▸ **Aim of the task**
Repeat exactly the lines from the first line of the records through the line containing "unavailable one: the", and nothing more.

▸ **Task inputs**
(** C9: the record that [get_processes] returns for an enumerated process
    carries the process's pid and, for each attribute that the host left
    unavailable ([None]), the default: name "Unknown", status "unknown",
    empty command line, and 0.0 for cpu usage, memory usage and creation
    time. *)
Theorem get_processes_defaults
    (host : enumeration) (ps : snapshot) (info : proc_info) :
  get_processes host = Ok ps ->
  Ok info ∈ host ->
  exists r : ProcessInfo,
    r ∈ ps /\ pid r = info_pid info
    /\ (info_name info = None -> name r = "Unknown")
    /\ (info_status info = None -> status r = "unknown")
    /\ (info_cmdline info = None -> cmdline r = [])
    /\ (info_cpu_percent info = None -> cpu_percent r = 0%float)
    /\ (info_memory_percent info = None -> memory_percent r = 0%float)
    /\ (info_create_time info = None -> create_time r = 0%float).
Proof.
  intros H Hin. exists (new_ProcessInfo info).
  split; [exact (get_processes_record host ps info H Hin)|].
  unfold new_ProcessInfo; simpl.
  repeat split; intros ->; reflexivity.
Qed.

Lemma get_processes_defaults_witness :
  exists r : ProcessInfo,
    r ∈ [mkProcessInfo 42 "Unknown" 0 0 "unknown" 0 []] /\ pid r = 42
    /\ (@None string = None -> name r = "Unknown")
    /\ (@None string = None -> status r = "unknown")
    /\ (@None (list string) = None -> cmdline r = [])
    /\ (@None float = None -> cpu_percent r = 0%float)
    /\ (@None float = None -> memory_percent r = 0%float)
    /\ (@None float = None -> create_time r = 0%float).
Proof.
  apply (get_processes_defaults
           [Raise AccessDenied; Ok (mkInfo 42 None None None None None None)]
           [mkProcessInfo 42 "Unknown" 0 0 "unknown" 0 []]
           (mkInfo 42 None None None None None None)).
  - reflexivity.
  - right. left.
Defined.

(** C10: the defaults are substituted by truthiness, not by absence.  The
    record that [get_processes] returns for an enumerated process keeps
    each attribute that the host reports with a truthy value, and takes
    the default for each one reported as falsy just as for an
    unavailable one: the empty name gives "Unknown", the empty status
    "unknown", the empty command line the empty list, a zero of either
    sign 0.0.  In particular a process whose name is the empty string is
    returned with the name "Unknown", and the enumeration yields the
    same snapshot as if that name were unavailable. *)
Theorem defaulting_by_truthiness
    (host : enumeration) (ps : snapshot) (info : proc_info)
    (pre post : enumeration) (p : Z) (st : option string)
    (c me t : option float) (cl : option (list string)) :
  get_processes host = Ok ps ->
  Ok info ∈ host ->
  (exists r : ProcessInfo,
     r ∈ ps /\ pid r = info_pid info
     /\ (info_name info = Some "" -> name r = "Unknown")
     /\ (forall s, info_name info = Some s -> s <> "" -> name r = s)
     /\ (info_status info = Some "" -> status r = "unknown")
     /\ (forall s, info_status info = Some s -> s <> "" -> status r = s)
     /\ (info_cmdline info = Some [] -> cmdline r = [])
     /\ (forall l, info_cmdline info = Some l -> l <> [] -> cmdline r = l)
     /\ (forall f, info_cpu_percent info = Some f ->
         cpu_percent r = if PrimFloat.eqb f 0%float then 0%float else f)
     /\ (forall f, info_memory_percent info = Some f ->
         memory_percent r = if PrimFloat.eqb f 0%float then 0%float else f)
     /\ (forall f, info_create_time info = Some f ->
         create_time r = if PrimFloat.eqb f 0%float then 0%float else f))
  /\ get_processes [Ok (mkInfo p (Some "") c me st t cl)]
     = Ok [new_ProcessInfo (mkInfo p None c me st t cl)]
  /\ name (new_ProcessInfo (mkInfo p None c me st t cl)) = "Unknown"
  /\ get_processes (pre ++ Ok (mkInfo p (Some "") c me st t cl) :: post)
     = get_processes (pre ++ Ok (mkInfo p None c me st t cl) :: post)
  /\ PrimFloat.eqb (-0)%float 0%float = true.
Proof.
  intros H Hin. split.
  { exists (new_ProcessInfo info).
    split; [exact (get_processes_record host ps info H Hin)|].
    split; [reflexivity|].
    unfold new_ProcessInfo; simpl.
    split; [now intros ->|].
    split; [intros s -> Hs; now destruct s|].
    split; [now intros ->|].
    split; [intros s -> Hs; now destruct s|].
    split; [now intros ->|].
    split; [intros l -> Hl; now destruct l|].
    repeat split; intros f ->; reflexivity. }
  split; [reflexivity|]. split; [reflexivity|]. split; [|reflexivity].
  unfold get_processes. rewrite !get_processes_loop_app.
  destruct (get_processes_loop pre []); reflexivity.
Qed.

Lemma defaulting_by_truthiness_witness :
  exists r : ProcessInfo,
    r ∈ [mkProcessInfo 9 "Unknown" 0 0.25 "running" 1700000000 []]
    /\ pid r = 9 /\ name r = "Unknown" /\ status r = "running"
    /\ cmdline r = [] /\ cpu_percent r = 0%float
    /\ memory_percent r = 0.25%float.
Proof.
  destruct (defaulting_by_truthiness
              [Raise AccessDenied; Ok nameless_info]
              [mkProcessInfo 9 "Unknown" 0 0.25 "running" 1700000000 []]
              nameless_info [] [] 9 None None None None None)
    as ((r & Hr & Hp & Hn & _ & _ & Hs & Hc & _ & Hcpu & Hmem & _) & _).
  - reflexivity.
  - right. left.
  - exists r. split; [exact Hr|]. split; [exact Hp|].
    split; [apply Hn; reflexivity|].
    split; [apply (Hs "running"); [reflexivity|discriminate]|].
    split; [apply Hc; reflexivity|].
    split; [exact (Hcpu (-0)%float eq_refl)|exact (Hmem 0.25%float eq_refl)].
Defined.

(** ** Termination of a process *)

Lemma kill_process_true (host : kill_host) (p : Z) (m m' : ProcessMonitor) :
  kill_process host p m = (Ok true, m') ->
  host_Process host p = None /\ host_terminate host p = None
  /\ host_wait host p 5 = None.
Proof.
  unfold kill_process, kill_process_try.
  destruct (host_Process host p) as [e|].
  { destruct (is_kill_failure e); discriminate. }
  destruct (host_terminate host p) as [e|].
  { destruct (is_kill_failure e); discriminate. }
  destruct (host_wait host p 5) as [e|].
  { destruct (is_kill_failure e); discriminate. }
  auto.
Qed.

Lemma kill_process_failure (host : kill_host) (p : Z) (m : ProcessMonitor) (e : exn) :
  kill_process_try host p = Raise e -> is_kill_failure e = true ->
  kill_process host p m = (Ok false, logger_error (MsgKillFailed p e) m).
Proof. intros Ht He. unfold kill_process. now rewrite Ht, He. Qed.

Lemma kill_process_raises (host : kill_host) (p : Z) (m m' : ProcessMonitor) (e : exn) :
  kill_process host p m = (Raise e, m') ->
  is_kill_failure e = false /\ kill_process_try host p = Raise e /\ m' = m.
Proof.
  unfold kill_process. destruct (kill_process_try host p) as [nm|e']; [discriminate|].
  destruct (is_kill_failure e') eqn:He; [discriminate|].
  intros [= <- <-]. auto.
Qed.

(** The log line of a successful termination asks the process, which has
    just exited, for its name; when the host answers [NoSuchProcess] the
    call reports a failure although the process is gone. *)
Lemma kill_process_name_of_exited (host : kill_host) (p : Z) (m : ProcessMonitor) :
  host_Process host p = None -> host_terminate host p = None ->
  host_wait host p 5 = None -> host_name host p = Raise NoSuchProcess ->
  kill_process host p m = (Ok false, logger_error (MsgKillFailed p NoSuchProcess) m).
Proof.
  intros H1 H2 H3 H4. apply kill_process_failure; [|reflexivity].
  unfold kill_process_try. now rewrite H1, H2, H3.
Qed.

(** C2, as the code has it: [kill_process] returns [True] only if the
    process was found, took the termination request and was seen to exit
    within the 5-second wait; when the process is not found, access is
    denied or the wait times out it logs the error and returns [False];
    and what it raises to its caller is never one of psutil's
    [NoSuchProcess], [AccessDenied] or [TimeoutExpired]: an exception
    reaches the caller exactly when the host raised one of another class,
    with the monitor unchanged. *)
Theorem kill_process_contained (host : kill_host) (p : Z) (m : ProcessMonitor) :
  (forall m', kill_process host p m = (Ok true, m') ->
     host_Process host p = None /\ host_terminate host p = None
     /\ host_wait host p 5 = None)
  /\ (host_Process host p = Some NoSuchProcess ->
      kill_process host p m
      = (Ok false, logger_error (MsgKillFailed p NoSuchProcess) m))
  /\ (host_Process host p = None -> host_terminate host p = Some AccessDenied ->
      kill_process host p m
      = (Ok false, logger_error (MsgKillFailed p AccessDenied) m))
  /\ (host_Process host p = None -> host_terminate host p = None ->
      host_wait host p 5 = Some TimeoutExpired ->
      kill_process host p m
      = (Ok false, logger_error (MsgKillFailed p TimeoutExpired) m))
  /\ (forall e, kill_process_try host p = Raise e -> is_kill_failure e = true ->
      kill_process host p m = (Ok false, logger_error (MsgKillFailed p e) m))
  /\ (forall e m', kill_process host p m = (Raise e, m') ->
      is_kill_failure e = false /\ kill_process_try host p = Raise e /\ m' = m)
  /\ (forall e, kill_process_try host p = Raise e -> is_kill_failure e = false ->
      kill_process host p m = (Raise e, m))
  /\ ((forall e, kill_process_try host p = Raise e -> is_kill_failure e = true) ->
      returns_bool host p m).
Proof.
  split; [intros m'; apply kill_process_true|].
  split.
  { intros H. apply kill_process_failure; [|reflexivity].
    unfold kill_process_try. now rewrite H. }
  split.
  { intros H1 H2. apply kill_process_failure; [|reflexivity].
    unfold kill_process_try. now rewrite H1, H2. }
  split.
  { intros H1 H2 H3. apply kill_process_failure; [|reflexivity].
    unfold kill_process_try. now rewrite H1, H2, H3. }
  split; [intros e; apply kill_process_failure|].
  split; [intros e m'; apply kill_process_raises|].
  split.
  { intros e Ht He. unfold kill_process. now rewrite Ht, He. }
  intros H. unfold returns_bool, kill_process.
  destruct (kill_process_try host p) as [nm|e] eqn:Ht; [eauto|].
  rewrite (H e eq_refl). eauto.
Qed.

Lemma kill_process_contained_witness :
  kill_process empty_host 4242 init
  = (Ok false, logger_error (MsgKillFailed 4242 NoSuchProcess) init)
  /\ returns_bool obedient_host 42 init.
Proof.
  split.
  - destruct (kill_process_contained empty_host 4242 init) as (_ & H & _).
    apply H. reflexivity.
  - destruct (kill_process_contained obedient_host 42 init)
      as (_ & _ & _ & _ & _ & _ & _ & H).
    apply H. intros e He. discriminate He.
Defined.

(** C2, as the claim states it, fails: for the integer -1 psutil's
    [Process] constructor raises [ValueError], which the [except] clause
    of [kill_process] does not name, so the exception reaches the
    caller. *)
Lemma kill_process_negative_pid_raises :
  kill_process empty_host (-1) init = (Raise (OtherError "ValueError"), init)
  /\ ~ (forall p : Z, returns_bool empty_host p init).
Proof.
  split; [reflexivity|].
  intros H. destruct (H (-1)) as (b & m' & Hk). discriminate Hk.
Qed.

(** ** The persisted snapshot *)

Lemma to_dict_entry (p : ProcessInfo) : is_process_entry "pid" (to_dict p).
Proof.
  exists (pid p), (name p), (status p), (cpu_percent p), (memory_percent p),
    (create_time p), (cmdline p).
  reflexivity.
Qed.

Lemma snapshot_document_shape (now : string) (ps : snapshot) :
  is_snapshot_document "pid" (snapshot_document now ps).
Proof.
  exists now, (to_dict <$> ps). split; [reflexivity|].
  apply Forall_fmap, Forall_forall. intros p _. apply to_dict_entry.
Qed.

(** C3, as the code has it: when [save_snapshot] succeeds, the file holds
    in full a document of exactly two top-level fields, the [timestamp]
    string of the clock and a [processes] array with one entry, in order,
    per record of the single [get_processes] call; each entry has exactly
    the fields [pid] (integer), [name] (string), [cpu_percent] (float),
    [memory_percent] (float), [status] (string), [create_time] (float)
    and [cmdline] (array of strings).  The identifier is stored under the
    key [pid].  The call succeeds whenever the enumeration does, the
    file can be opened and the writing goes through. *)
Theorem save_snapshot_document
    (host : save_host) (filename : string) (m : ProcessMonitor) (fs : files) :
  (forall m' fs', save_snapshot host filename m fs = (Ok tt, m', fs') ->
     exists ps : snapshot,
       get_processes (save_enumeration host) = Ok ps
       /\ fs' = <[filename := Whole (snapshot_document (save_now host) ps)]> fs
       /\ fs' !! filename = Some (Whole (snapshot_document (save_now host) ps))
       /\ is_snapshot_document "pid" (snapshot_document (save_now host) ps))
  /\ (forall ps, get_processes (save_enumeration host) = Ok ps ->
      save_open host = None -> save_write host = None ->
      save_snapshot host filename m fs
      = (Ok tt, logger_info (MsgSnapshotSaved filename) m,
         <[filename := Whole (snapshot_document (save_now host) ps)]> fs)).
Proof.
  unfold save_snapshot. split.
  - intros m' fs'.
    destruct (get_processes (save_enumeration host)) as [ps|e]; [|discriminate].
    destruct (save_open host); [discriminate|].
    destruct (save_write host); [discriminate|].
    intros [= <- <-]. exists ps.
    split; [reflexivity|]. split; [reflexivity|].
    split; [apply lookup_insert_eq|apply snapshot_document_shape].
  - intros ps -> -> ->. reflexivity.
Qed.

▸ **Response to the exercise**
(** C9: the record that [get_processes] returns for an enumerated process
    carries the process's pid and, for each attribute that the host left
    unavailable ([None]), the default: name "Unknown", status "unknown",
    empty command line, and 0.0 for cpu usage, memory usage and creation
    time. *)
Theorem get_processes_defaults
    (host : enumeration) (ps : snapshot) (info : proc_info) :
  get_processes host = Ok ps ->
  Ok info ∈ host ->
  exists r : ProcessInfo,
    r ∈ ps /\ pid r = info_pid info
    /\ (info_name info = None -> name r = "Unknown")
    /\ (info_status info = None -> status r = "unknown")
    /\ (info_cmdline info = None -> cmdline r = [])
    /\ (info_cpu_percent info = None -> cpu_percent r = 0%float)
    /\ (info_memory_percent info = None -> memory_percent r = 0%float)
    /\ (info_create_time info = None -> create_time r = 0%float).
Proof.
  intros H Hin. exists (new_ProcessInfo info).
  split; [exact (get_processes_record host ps info H Hin)|].
  unfold new_ProcessInfo; simpl.
  repeat split; intros ->; reflexivity.
Qed.

Lemma get_processes_defaults_witness :
  exists r : ProcessInfo,
    r ∈ [mkProcessInfo 42 "Unknown" 0 0 "unknown" 0 []] /\ pid r = 42
    /\ (@None string = None -> name r = "Unknown")
    /\ (@None string = None -> status r = "unknown")
    /\ (@None (list string) = None -> cmdline r = [])
    /\ (@None float = None -> cpu_percent r = 0%float)
    /\ (@None float = None -> memory_percent r = 0%float)
    /\ (@None float = None -> create_time r = 0%float).
Proof.
  apply (get_processes_defaults
           [Raise AccessDenied; Ok (mkInfo 42 None None None None None None)]
           [mkProcessInfo 42 "Unknown" 0 0 "unknown" 0 []]
           (mkInfo 42 None None None None None None)).
  - reflexivity.
  - right. left.
Defined.

(** C10: the defaults are substituted by truthiness, not by absence.  The
    record that [get_processes] returns for an enumerated process keeps
    each attribute that the host reports with a truthy value, and takes
    the default for each one reported as falsy just as for an
    unavailable one: the empty name gives "Unknown", the empty status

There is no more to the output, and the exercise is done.